Examination of the enzyme assay for NADPH oxidoreductase; application to polymorphonuclear leukocyte superoxide anion generation.

Superoxide anion production in intact polymorphonuclear leukocytes isolated from medically stable pediatric ICU patients was investigated by examining the initial velocity enzyme kinetics of NADPH oxidoreductase, under a variety of experimental conditions. Present findings confirm that enzyme activity requires stimulation of the respiratory burst, and that catalysis followed longitudinally reflects activation, activity, and termination phases.
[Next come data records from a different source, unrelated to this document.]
(** [`${x}`] for a string that may be [undefined]. *)
Definition template (x : option string) : string :=
  match x with
  | Some s => s
  | None => "undefined"
  end.

(** [a ?? b]. *)
Definition nullish {A} (a : option A) (b : A) : A :=
  match a with
  | Some x => x
  | None => b
  end.

(** ** Programs and their runs *)

(** A computation that makes calls drawn from [E], then returns or throws.
    [await] of a rejected promise throws, so an [async] function is such a
    computation too. *)
Inductive Prog (E : Type -> Type) (A : Type) : Type :=
| Ret (a : A)
| Throw (e : JsError)
| Vis {R : Type} (c : E R) (k : R -> Prog E A).

Arguments Ret {E A} a.
Arguments Throw {E A} e.
Arguments Vis {E A R} c k.

Fixpoint bind {E A B} (p : Prog E A) (f : A -> Prog E B) : Prog E B :=
  match p with
  | Ret a => f a
  | Throw e => Throw e
  | Vis c k => Vis c (fun r => bind (k r) f)
  end.

Definition call {E R} (c : E R) : Prog E R := Vis c Ret.

(** The [x ← p; q] notation of stdpp reads as [const x = await p; q]. *)
#[global] Instance Prog_ret {E} : MRet (Prog E) := fun _ a => Ret a.
#[global] Instance Prog_bind {E} : MBind (Prog E) := fun _ _ f p => bind p f.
There was no superoxide anion production in unstimulated neutrophils, and only short-lived superoxide generation in neutrophils stimulated by phorbol myristate acetate. Moreover, the ability to activate resting neutrophils was a labile phenomenon, as reflected by an inducible enzyme half-life of 1.2 days. There were no apparent differences in enzyme activity from granulocytes isolated from venous vs. arterial blood. Enzyme activity in intact granulocytes peaked at pH 7 and 30 degrees C, where the ratio of enzyme activity to cell number was constant over the range 0.25 to 2.5 X 10(5) cells per assay. Utilizing the above strictly defined assay conditions, pediatric-derived polymorphonuclear leukocytes induced with phorbol myristate acetate were found to generate superoxide anion at rates equivalent to those in healthy adults.